Currently there are inconsistencies in the literature regarding bone consequences of antidepressant drugs and the role of age and the natural decline of bone health in patients with depression.

This systematic review aims to investigate the relationship between antidepressant drugs categories, including SSRIs, SNRIs and TCAs, and BMD.

Material and methods

We conducted this systematic review according to the methods recommended by the Cochrane Collaboration and documented the process and results in accordance with the current most updated preferred reporting items for systematic reviews and meta-analyses (PRISMA) guidelines.16 The search strategy is available in the protocol registered with PROSPERO (registration number CRD42021254006).

Information sources and search strategy

Studies were identified searching the electronic databases PubMed/Medline, Cochrane Database, and Scopus libraries. We combined the search strategy using the search string with MeSH terms and keywords for the topics of antidepressants and bone health combined as following: (antidepressant OR tricyclic OR SSRI OR SNRI OR “Selective Serotonin Reuptake Inhibitors” OR “Serotonin and Norepinephrine Reuptake Inhibitors” OR Vortioxetine OR Esketamine) AND (“risk fracture” OR fracture OR “bone mineral density” OR BMD OR bone OR osteoporosis OR osteopenia OR “bone loss” OR “bone health” OR “bone metabolism”).

Additional internet searches were also made to identify possible unpublished studies (gray literature). In addition, hand-searches of previous reviews and references of included papers were conducted for any missing eligible studies. Search was restricted to English language only and without time restriction from inception up to June 1st, 2021. All the eligible publications have been included and cited in this review.

Inclusion and exclusion criteria

Study population and study design

We included studies using any antidepressant treatment for any psychiatric condition diagnosed according to the DSM-IV, DSM IV-TR, DSM-5 or ICD-10 or -11 criteria, or validated scales with cut-off, or clinical records where the bone metabolism, osteoporosis and/or risk of fractures has been assessed or evaluated. These patients could be under chronic antidepressant treatment or be diagnosed with an early phase of disease and could be drug-naive. We excluded studies with patients who exhibited general medical, neurological comorbidity or unclear or unverified diagnoses according to the ICD criteria. We only considered studies involving a comparator group without exposure to the antidepressant.

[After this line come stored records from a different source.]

(** * Evernode JS client: a shallow embedding of the ledger-client layer

    The development follows the JavaScript sources:

    - [src/clients/host-client.js], class [XrplApi]: the constructor and the
      reconnection loops, paginated requests, the ledger queries, address
      subscriptions, the transaction listener, the finality wait loop and
      multi-signing;
    - [src/clients/host-client.js], class [HostClient]: the retry wrapper,
      the registration checks and the hook parameters of [register],
      [deregister], [heartbeat] and [extendSuccess], the registration status,
      [prepareAccount], the wait of [transfer] and [acquireSuccess];
    - the [EvernodeHook] class: configuration cache, moment computation, the
      hook event extractor and [readUInt];
    - the [EvernodeClient] class: the memos of its requests.

    JavaScript values are embedded as the type [val]; objects are finite maps
    from property names to values; a string is the sequence of its code
    units, each below 256; a [Buffer] is a list of bytes.  The numbers of the
    moment computation are integers held in doubles, and are rounded as
    doubles are.  Code that
    talks to the network is written in a small state-and-exception monad over
    an explicit world, or takes the answers of its collaborators as
    arguments.

    The first part is the embedding, class by class, each with the simulated
    collaborators used in the examples.  The second part states and proves
    the properties. *)

From Stdlib Require Import ZArith QArith Qround String Ascii List Permutation Lia.
From stdpp Require Import base option list gmap strings pretty.

#[local] Set Warnings "-register-all".
#[local] Open Scope string_scope.
#[local] Open Scope list_scope.
#[local] Open Scope Z_scope.

(** * Part I: the embedding *)

(** ** JavaScript values *)

Module JS.

Inductive val : Type :=
  | VUndef
  | VNull
  | VBool (b : bool)
  | VNum (z : Z)
  | VStr (s : string)
  | VObj (o : gmap string val)
  | VArr (l : list val).

(** What a JavaScript computation ends in: a returned value or a thrown one. *)
Inductive outcome (A : Type) : Type :=
  | Return (a : A)
  | Throw (e : val).
Arguments Return {A} a.
Arguments Throw {A} e.

Definition newline : string := String "010"%char "".

Definition obind {A B} (o : outcome A) (k : A -> outcome B) : outcome B :=
  match o with Return a => k a | Throw e => Throw e end.

Definition TypeError (msg : string) : val :=
  VObj (<["name" := VStr "TypeError"]> (<["message" := VStr msg]> ∅)).

(** [v == null] *)
Definition nullish (v : val) : bool :=
  match v with VUndef | VNull => true | _ => false end.

(** ToBoolean.  Numbers are integers here, so there is no NaN. *)
Definition truthy (v : val) : bool :=
  match v with
  | VUndef | VNull => false
  | VBool b => b
  | VNum z => negb (z =? 0)
  | VStr s => negb (bool_decide (s = ""))
  | VObj _ | VArr _ => true
  end.

(** [v === "s"] for a string literal. *)
Definition str_eq (v : val) (s : string) : bool :=
  match v with VStr t => bool_decide (t = s) | _ => false end.

(** [a === b]; two object values never are the same reference here. *)
Definition strict_eq (a b : val) : bool :=
  match a, b with
  | VUndef, VUndef | VNull, VNull => true
  | VBool x, VBool y => bool_decide (x = y)
  | VNum x, VNum y => bool_decide (x = y)
  | VStr x, VStr y => bool_decide (x = y)
  | _, _ => false
  end.

(** [v.k]: a TypeError on [null] and [undefined], [undefined] when the
    property is missing.  The built-in properties of strings, numbers and
    arrays (such as [length]) are not among the keys read here. *)
Definition get (v : val) (k : string) : outcome val :=
  match v with
  | VUndef | VNull =>
      Throw (TypeError ("Cannot read properties of null or undefined (reading '" +:+ k +:+ "')"))
  | VObj o => Return (default VUndef (o !! k))
  | _ => Return VUndef
  end.

(** [v?.k] *)
Definition opt_get (v : val) (k : string) : val :=
  match v with
  | VObj o => default VUndef (o !! k)
  | _ => VUndef
  end.

(** The own enumerable properties copied by [{...v}]. *)
Definition spread (v : val) : gmap string val :=
  match v with
  | VObj o => o
  | VArr l => list_to_map (imap (fun i x => (pretty i, x)) l)
  | VStr s =>
      list_to_map (imap (fun i c => (pretty i, VStr (String c ""))) (list_ascii_of_string s))
  | _ => ∅
  end.

(** [{...a, ...b}]: properties of [b] win. *)
Definition obj_merge (a b : gmap string val) : gmap string val := b ∪ a.

Definition obj (kvs : list (string * val)) : val :=
  VObj (fold_left (fun m kv => <[kv.1 := kv.2]> m) kvs ∅).

(** [s.toLowerCase()].  A string is the sequence of its UTF-16 code units,
    and the code units of a [string] here are below 256.  Among these the
    upper-case letters are A to Z (65 to 90) and the accented letters U+00C0
    to U+00DE without the multiplication sign U+00D7; the lower-case letter
    of each is 32 code units on, and every other code unit below 256 is its
    own lower case. *)
Definition lower_char (ch : ascii) : ascii :=
  let n := nat_of_ascii ch in
  if ((65 <=? n)%nat && (n <=? 90)%nat)
     || ((192 <=? n)%nat && (n <=? 222)%nat && negb (n =? 215)%nat)
  then ascii_of_nat (n + 32) else ch.

Fixpoint toLowerCase (s : string) : string :=
  match s with
  | EmptyString => EmptyString
  | String ch rest => String (lower_char ch) (toLowerCase rest)
  end.

(** A number given by a caller: a finite value, taken as a rational, or one
    of the three special values. *)
Inductive number : Type :=
  | Fin (q : Q)
  | NaN
  | PosInf
  | NegInf.

(** [!x] *)
Definition number_falsy (x : number) : bool :=
  match x with Fin q => Qnum q =? 0 | NaN => true | _ => false end.

(** [isNaN(x)] *)
Definition isNaN (x : number) : bool :=
  match x with NaN => true | _ => false end.

(** [x % 1 != 0]: the remainder of an infinity is NaN, which differs from 0. *)
Definition has_fraction (x : number) : bool :=
  match x with Fin q => negb (Qnum q mod Z.pos (Qden q) =? 0) | _ => true end.

(** [x < 0] *)
Definition negative (x : number) : bool :=
  match x with Fin q => Qnum q <? 0 | NegInf => true | _ => false end.

End JS.
Import JS.

(** ** State and exceptions *)

(** A computation over a world [W]: it ends in an outcome and a new world. *)
Definition M (W A : Type) : Type := W -> outcome A * W.

Definition ret {W A} (a : A) : M W A := fun w => (Return a, w).
Definition throw {W A} (e : val) : M W A := fun w => (Throw e, w).
Definition bind {W A B} (m : M W A) (k : A -> M W B) : M W B :=
  fun w => match m w with
           | (Return a, w') => k a w'
           | (Throw e, w') => (Throw e, w')
           end.

Declare Scope js_scope.
Delimit Scope js_scope with js.
Notation "x <- m ;; k" := (bind m (fun x => k))
  (at level 100, m at next level, right associativity) : js_scope.
Notation "m ;;; k" := (bind m (fun _ => k))
  (at level 100, right associativity) : js_scope.

(** ** Doubles *)

(** The numbers the hook client computes with are integers held in doubles.
    A finite double is [m * 2 ^ e] with [m] below [2 ^ 53] in size and [e] at
    least [-1074]; an operation gives the double nearest to the exact result,
    a tie going to the one with the even [m]. *)
Module Double.

(** The integer nearest to [n / d], a tie going to the even one; [n] is not
    negative and [d] is positive. *)
Definition nearest_even (n d : Z) : Z :=
  let q := n / d in
  let r := n mod d in
  if (d <? 2 * r) || ((2 * r =? d) && Z.odd q) then q + 1 else q.

(** [Number(n)] for a [BigInt] that is not negative: the nearest double, a
    tie going to the even one.  Up to [2 ^ 53] every integer is a double. *)
Definition Number_of_BigInt (n : Z) : Z :=
  if n <? 2 ^ 53 then n
  else
    let e := Z.log2 n - 52 in
    let q := n / 2 ^ e in
    let r := n mod 2 ^ e in
    let half := 2 ^ (e - 1) in
    (if (half <? r) || ((r =? half) && Z.odd q) then q + 1 else q) * 2 ^ e.

(** The double nearest to an integer of either sign. *)
Definition of_Z (n : Z) : Z :=
  if n <? 0 then - Number_of_BigInt (- n) else Number_of_BigInt n.

(** [a - b] for integers [a] and [b] that are doubles: their difference is
    an integer, and the result is the double nearest to it. *)
Definition subtract (a b : Z) : Z := of_Z (a - b).

(** The whole part of the binary logarithm of [n / d], for positive [n] and
    [d]. *)
Definition log2_ratio (n d : Z) : Z :=
  let k := Z.log2 n - Z.log2 d in
  if 0 <=? k then (if d * 2 ^ k <=? n then k else k - 1)
  else (if d <=? n * 2 ^ (- k) then k else k - 1).

(** [a / b] for integers [a] and [b] that are doubles.  The quotient is
    rounded to 53 significant bits, or to a multiple of [2 ^ -1074] where it
    is smaller than the normal doubles; it cannot overflow, being at most [a]
    in size.  A division by zero gives an infinity, or NaN for [0 / 0]. *)
Definition divide (a b : Z) : number :=
  if b =? 0 then (if a =? 0 then NaN else if 0 <? a then PosInf else NegInf)
  else if a =? 0 then Fin 0
  else
    let n := Z.abs a in
    let d := Z.abs b in
    let e := Z.max (log2_ratio n d - 52) (-1074) in
    let sign := Z.sgn a * Z.sgn b in
    if 0 <=? e then Fin (inject_Z (sign * (nearest_even n (d * 2 ^ e) * 2 ^ e)))
    else Fin (Qmake (sign * nearest_even (n * 2 ^ (- e)) d) (Z.to_pos (2 ^ (- e)))).

(** [Math.floor(x)] *)
Definition floor (x : number) : number :=
  match x with Fin q => Fin (inject_Z (Qfloor q)) | _ => x end.

End Double.

(** ** XrplApi *)

Module XrplApi.

Definition MAX_PAGE_LIMIT : Z := 400.
Definition LEDGER_CLOSE_TIME : Z := 1000.

(** A handler is a function object, compared by identity; [handler_ref]
    names the function. *)
Definition handler_ref := nat.

Record subscription := Sub { address : string; handler : handler_ref }.

#[global] Instance subscription_eq_dec : EqDecision subscription.
Proof. solve_decision. Defined.

(** The network side, an [xrpl.Client]: what a request made at a time
    (milliseconds slept so far) ends in. *)
Record client := Client {
  request : Z -> val -> outcome val;
  getLedgerIndex : Z -> outcome Z
}.

(** The fields of an [XrplApi] object the embedded methods use, the requests
    sent so far (oldest first) and the time slept so far. *)
Record world := World {
  addressSubscriptions : list subscription;
  requests : list val;
  now : Z
}.

Definition set_subscriptions (f : list subscription -> list subscription) (w : world) : world :=
  World (f (addressSubscriptions w)) (requests w) (now w).
Definition log_request (r : val) (w : world) : world :=
  World (addressSubscriptions w) (requests w ++ [r]) (now w).
(** [await new Promise(r => setTimeout(r, ms))] moves the time on. *)
Definition advance (ms : Z) (w : world) : world :=
  World (addressSubscriptions w) (requests w) (now w + ms).

Definition modify (f : world -> world) : M world unit := fun w => (Return tt, f w).

Section WithClient.
Variable c : client.

(** [#handleClientRequest]: in a sequential run the connection flag is free,
    so the request goes out at once; its failure is rethrown unchanged. *)
Definition handleClientRequest (req : val) : M world val :=
  fun w => (request c (now w) req, log_request req w).

(** *** Address subscriptions *)

Definition same_pair (a : string) (h : handler_ref) (s : subscription) : bool :=
  bool_decide (address s = a) && bool_decide (handler s = h).

(** [subscribeToAddress]: push, then subscribe on the network. *)
Definition subscribeToAddress (a : string) (h : handler_ref) : M world unit :=
  (modify (set_subscriptions (fun l => l ++ [Sub a h])) ;;;
   _ <- handleClientRequest (obj [("command", VStr "subscribe"); ("accounts", VArr [VStr a])]) ;;
   ret tt)%js.

(** The loop of [unsubscribeFromAddress], [n] being [i + 1]:
    [for (i = length - 1; i >= 0; i--) if (match) splice(i, 1)].
    Reading a property of a missing element is a TypeError. *)
Fixpoint unsubscribe_loop (a : string) (h : handler_ref) (n : nat)
    (subs : list subscription) : outcome (list subscription) :=
  match n with
  | O => Return subs
  | S i =>
      match subs !! i with
      | None => Throw (TypeError "Cannot read properties of undefined (reading 'address')")
      | Some sub =>
          unsubscribe_loop a h i (if same_pair a h sub then delete i subs else subs)
      end
  end.

Definition unsubscribeFromAddress (a : string) (h : handler_ref) : M world unit :=
  fun w =>
    match unsubscribe_loop a h (length (addressSubscriptions w)) (addressSubscriptions w) with
    | Throw e => (Throw e, w)
    | Return subs' =>
        (_ <- handleClientRequest (obj [("command", VStr "unsubscribe"); ("accounts", VArr [VStr a])]) ;;
         ret tt)%js (set_subscriptions (fun _ => subs') w)
    end.

(** *** Paginated requests *)

(** [count] holds [requestObj?.limit]: a number or [undefined]. *)
Definition count_truthy (count : option Z) : bool :=
  match count with Some z => negb (z =? 0) | None => false end.
Definition count_positive (count : option Z) : bool :=
  match count with Some z => 0 <? z | None => false end.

We included all experimental and observational study designs, apart from case reports/series, including retrospective, cross-sectional or prospective design. Narrative and systematic reviews, meta-analysis, umbrella reviews, commentaries/opinion pieces, expert opinions, editorials, letters to the editor, and book chapters were excluded.

Outcome measures

Primary outcome was the evaluation of the BMD, bone metabolism and bone health in general associated to concomitant antidepressant use. Secondary outcome was the fracture risk related to the use of any antidepressants for any psychiatric condition.

Study selection and data extraction

Identified studies were independently reviewed for eligibility by two authors (MM, GS) in a two-step-based process; a first screening was performed based on title and abstract, while full texts were retrieved for the second screening. At both stages, disagreements by reviewers were resolved by consensus or involvement of a third author (RdF). Two authors (MM and GS) independently extracted data regarding sample sizes, demographic characteristics, psychopathological ratings, daily antidepressant dosages, illness duration, types of disease, and treatment duration (mean and SD) using an ad-hoc developed data extraction spreadsheet. Before data entry, values were converted to the same unit for each parameter and weighted means for covariates were computed based on means of subgroups.

Quality assessment

The same authors who performed data extraction (MM, GS) independently assessed the quality of selected studies using the modified version of the Newcastle-Ottawa scale for cross-sectional studies (Table 1).17 Disagreements by reviewers were resolved by consensus or involvement of a third author (RdF).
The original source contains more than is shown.